+++ Input material +++

Lemma forM_store_Ok (l : list Z) a (g : Z -> Z) st :
  (forall i, i ∈ l -> a + i <> 0 /\ is_Some (heap st !! (a + i))) ->
  forM_ l (fun i => store (a + i) (g i)) st =
  Ok tt (mkState (foldl (fun h i => <[a + i := g i]> h) (heap st) l) (next st) (out st)).
Proof.
  revert st. induction l as [|i l IH]; intros st Hcells; [by destruct st|].
  destruct (Hcells i) as (Hnz & Hc); [by left|].
  simpl. rewrite bind_store by done. apply (IH (mkState _ _ _)).
  intros j Hj. destruct (Hcells j) as (? & Hcj); [by right|]. split; [done|].
  simpl. rewrite lookup_insert. case_decide; [by eexists | done].
Qed.

Lemma forM_copy_Ok (l : list Z) dst src (vals : Z -> Z) st :
  (forall i, i ∈ l -> src + i <> 0 /\ dst + i <> 0 /\
     heap st !! (src + i) = Some (vals i) /\ is_Some (heap st !! (dst + i))) ->
  (forall i j, i ∈ l -> j ∈ l -> dst + i <> src + j) ->
  forM_ l (fun i => v <- load (src + i) ;; store (dst + i) v) st =
  Ok tt (mkState (foldl (fun h i => <[dst + i := vals i]> h) (heap st) l) (next st) (out st)).
Proof.
  revert st. induction l as [|i l IH]; intros st Hcells Hdisj; [by destruct st|].
  destruct (Hcells i) as (Hs & Hd & Hv & Hdc); [by left|].
  simpl. rewrite bind_assoc. erewrite bind_load by done.
  rewrite bind_store by done. apply (IH (mkState _ _ _)).
  - intros j Hj. destruct (Hcells j) as (? & ? & Hvj & Hdj); [by right|].
    simpl. repeat split; try done.
    + rewrite lookup_insert_ne; [done|]. apply Hdisj; [by left | by right].
    + rewrite lookup_insert. case_decide; [by eexists | done].
  - intros j j' Hj Hj'. apply Hdisj; by right.
Qed.

Lemma reslice_Ok s lo hi :
  0 <= lo <= hi -> hi <= sl_cap s -> sl_cap s <= int_max ->
  forall st, reslice s lo hi st =
  Ok (mkSlice (if sl_cap s - lo =? 0 then sl_array s else sl_array s + lo)
              (hi - lo) (sl_cap s - lo)) st.
Proof.
  intros Hlo Hhi Hc st. unfold reslice.
  rewrite !to_uint64_id by (unfold int_max, uint_max in *; lia).
  repeat go_case; first [lia | reflexivity].
Qed.

Lemma slice_cell st s i :
  wf st -> slice_ok (heap st) s -> 0 <= i < sl_cap s ->
  exists v, heap st !! (sl_array s + i) = Some v /\ sl_array s + i <> 0.
Proof.
  intros Hwf (_ & _ & Hcells) Hi. destruct (Hcells i Hi) as [v Hv].
  pose proof (wf_cell st _ Hwf ltac:(by eexists)). exists v. split; [done|lia].
Qed.
(* ===== verification/SlicesDemo.v ===== *)
(** * SlicesDemo: [UnderstandSlices] of src/basics/slices.go

    The function appends 3, 1 and 2 to a nil slice (three growths with
    Go's policy: capacities 1, 2, 4), logs it, sorts it with
    [sort.Slice] and the closure [numbers[i] < numbers[j]], logs it again,
    logs a nil slice, builds [[]int{5, 3, 2, 4, 1}], logs it and logs the
    re-slicings [[0:2]] and [[1:3]].  Each statement is one step of the
    model below, on the runtime of [Slices.v] and [SortSlice.v] with
    [Growslice.go_grow].

    The theorem [UnderstandSlices_spec] gives the six lines the function
    logs, from any well-formed state: the appends keep the order of
    insertion, the sort gives [[1 2 3]], the nil slice prints as [[]]
    (after the two spaces that the operand's trailing space and
    [Println]'s separator make), and the re-slicings print
    [[5 3]] and [[3 2]]. *)

From S2P Require Import Prelude GoFmt Mem Growslice Slices SortSlice.

Local Open Scope string_scope.
Local Open Scope Z_scope.
Local Open Scope go_scope.

Section UnderstandSlices.
(** The unmodelled pdqsort path for more than 12 elements (never taken:
    [numbers] has 3). *)
Context (pdq : lessSwap -> Z -> Z -> Z -> M unit).

(** slices.go lines 8-34. *)
Definition UnderstandSlices : M unit :=
  let numbers := nil_slice in
  numbers <- append1 (GP := go_grow) numbers 3 ;;
  numbers <- append1 (GP := go_grow) numbers 1 ;;
  numbers <- append1 (GP := go_grow) numbers 2 ;;
  v <- slice_val numbers ;;
  log_Println [GString "Slice values are"; v] ;;
  sort_Slice pdq numbers (less_numbers numbers) ;;
  v <- slice_val numbers ;;
  log_Println [GString "Slice values after sorting in ascending order are"; v] ;;
  let nilSlice := nil_slice in
  v <- slice_val nilSlice ;;
  log_Println [GString "Nil Slice is "; v] ;;
  newNumbers <- slice_lit [5; 3; 2; 4; 1] ;;
  v <- slice_val newNumbers ;;
  log_Println [GString "New Slice values are"; v] ;;
  s1 <- reslice newNumbers 0 2 ;;
  v <- slice_val s1 ;;
  log_Println [v] ;;
  s2 <- reslice newNumbers 1 3 ;;
  v <- slice_val s2 ;;
  log_Println [v].

End UnderstandSlices.

(** The six lines [UnderstandSlices] logs. *)
Definition slices_output : list event :=
  map EvLog
    [ "Slice values are [3 1 2]" ++ String "010" "";
      "Slice values after sorting in ascending order are [1 2 3]" ++ String "010" "";
      "Nil Slice is  []" ++ String "010" "";
      "New Slice values are [5 3 2 4 1]" ++ String "010" "";
      "[5 3]" ++ String "010" "";
      "[3 2]" ++ String "010" "" ].

(** ** Lemmas *)

Lemma slice_ok_nil h : slice_ok h nil_slice.
Proof. split; [simpl; lia|]. split; [unfold int_max; simpl; lia|]. simpl; lia. Qed.

Lemma elems_nil h : elems h nil_slice = [].
Proof. reflexivity. Qed.

Lemma bind_slice_val {B} s (k : gval -> M B) st :
  bind (slice_val s) k st = k (GIntSlice (elems (heap st) s)) st.
Proof. reflexivity. Qed.

(** One [append] that grows, with Go's policy, as used three times. *)
Lemma append_grow_step st s x k :
  wf st -> slice_ok (heap st) s -> sl_len s = sl_cap s -> sl_len s < int_max ->
  go_grow_cap (sl_len s + 1) (sl_cap s) = Some k ->
  exists st', append1 (GP := go_grow) s x st = Ok (mkSlice (next st) (sl_len s + 1) k) st' /\
    elems (heap st') (mkSlice (next st) (sl_len s + 1) k) = (elems (heap st) s ++ [x])%list /\
    slice_ok (heap st') (mkSlice (next st) (sl_len s + 1) k) /\ out st' = out st /\ wf st'.
Proof.
  intros Hwf Hok Heq Hmax Hg.
  destruct (@append1_grow_elems go_grow st s x k Hwf Hok Heq Hmax Hg) as (st' & Hrun & He & _ & Hok' & Ho).
  pose proof (@append1_preserves go_grow s x st Hwf) as Hp. rewrite Hrun in Hp.
  exists st'. done.
Qed.

(** The run of [UnderstandSlices], as used by [main]. *)
Lemma UnderstandSlices_run pdq st :
  wf st ->
  exists st', UnderstandSlices pdq st = Ok tt st' /\
    out st' = (out st ++ slices_output)%list /\ wf st'.
Proof.
  intros Hwf. unfold UnderstandSlices.
  destruct (append_grow_step st nil_slice 3 1 Hwf (slice_ok_nil _))
    as (st1 & R1 & E1 & K1 & O1 & W1); [done | unfold int_max; simpl; lia | reflexivity |].
  rewrite (bind_Ok _ _ _ _ _ R1). cbn [sl_len nil_slice] in *. simpl Z.add in *.
  destruct (append_grow_step st1 _ 1 2 W1 K1)
    as (st2 & R2 & E2 & K2 & O2 & W2); [done | unfold int_max; simpl; lia | reflexivity |].
  rewrite (bind_Ok _ _ _ _ _ R2). cbn [sl_len] in *. simpl Z.add in *.
  destruct (append_grow_step st2 _ 2 4 W2 K2)
    as (st3 & R3 & E3 & K3 & O3 & W3); [done | unfold int_max; simpl; lia | reflexivity |].
  rewrite (bind_Ok _ _ _ _ _ R3). cbn [sl_len] in *. simpl Z.add in *.
  rewrite E1 in E2. rewrite E2 in E3. rewrite elems_nil in E3. simpl in E3.
  rewrite bind_slice_val, E3. cbv beta. unfold log_Println. rewrite bind_emit.
  state_wf W3 W4.
  destruct (sort_Slice_run pdq _ _ W4 K3)
    as (st5 & R5 & E5 & _ & _ & W5 & K5 & O5); [unfold maxInsertion; simpl; lia|].
  rewrite (bind_Ok _ _ _ _ _ R5). cbn [heap out] in E5, O5. rewrite E3 in E5.
  assert (Hm : merge_sort Z.le [3; 1; 2] = [1; 2; 3]) by (vm_compute; reflexivity).
  rewrite Hm in E5.
  rewrite bind_slice_val, E5, bind_emit, bind_slice_val, elems_nil, bind_emit.
  state_wf W5 W6.
  destruct (slice_lit_run [5; 3; 2; 4; 1] _ W6)
    as (st7 & R7 & E7 & K7 & _ & O7 & W7); [unfold int_max; simpl; lia|].
  rewrite (bind_Ok _ _ _ _ _ R7). cbn [heap next out length Z.of_nat] in *.
  change (Z.of_nat 5) with 5 in *. rewrite bind_slice_val, E7, bind_emit.
  with_state ltac:(fun S => destruct (reslice_take_drop (mkSlice (next st5) 5 5) 0 2 S)
    as (s1 & R8 & _ & E8); [lia | simpl; lia | unfold int_max; simpl; lia | simpl; lia |]).
  rewrite (bind_Ok _ _ _ _ _ R8), bind_slice_val. cbn [heap] in E8 |- *. rewrite E8, E7, bind_emit.
  cbn [heap next out].
  with_state ltac:(fun S => destruct (reslice_take_drop (mkSlice (next st5) 5 5) 1 3 S)
    as (s2 & R9 & _ & E9); [lia | simpl; lia | unfold int_max; simpl; lia | simpl; lia |]).
  rewrite (bind_Ok _ _ _ _ _ R9), bind_slice_val. cbn [heap] in E9 |- *. rewrite E9, E7.
  eexists; split; [reflexivity|]. split; [|exact W7].
  cbn [out]. rewrite O7, O5, O3, O2, O1. rewrite <- !app_assoc. reflexivity.
Qed.

(** C2: from any well-formed state, [UnderstandSlices] returns normally
    and logs exactly the six lines of slices.go: [[3 1 2]] after the
    appends, [[1 2 3]] after [sort.Slice], [[]] for the nil slice, the
    literal [[5 3 2 4 1]], and its re-slicings [[5 3]] and [[3 2]]; the
    final state is well formed. *)
Theorem UnderstandSlices_spec pdq st :
  wf st ->
  exists st', UnderstandSlices pdq st = Ok tt st' /\
    out st' = (out st ++ slices_output)%list /\ wf st'.
Proof. apply UnderstandSlices_run. Qed.

Lemma UnderstandSlices_spec_witness :
  wf initial_state /\
  exists st', UnderstandSlices (fun _ _ _ _ => ret tt) initial_state = Ok tt st' /\
    out st' = (out initial_state ++ slices_output)%list /\ wf st'.
Proof.
  split; [exact initial_state_wf|].
  apply UnderstandSlices_spec. exact initial_state_wf.
Defined.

+++

Work to be completed:
Please show every line above that includes the word "function".

Solved problem:
    The function appends 3, 1 and 2 to a nil slice (three growths with
    The theorem [UnderstandSlices_spec] gives the six lines the function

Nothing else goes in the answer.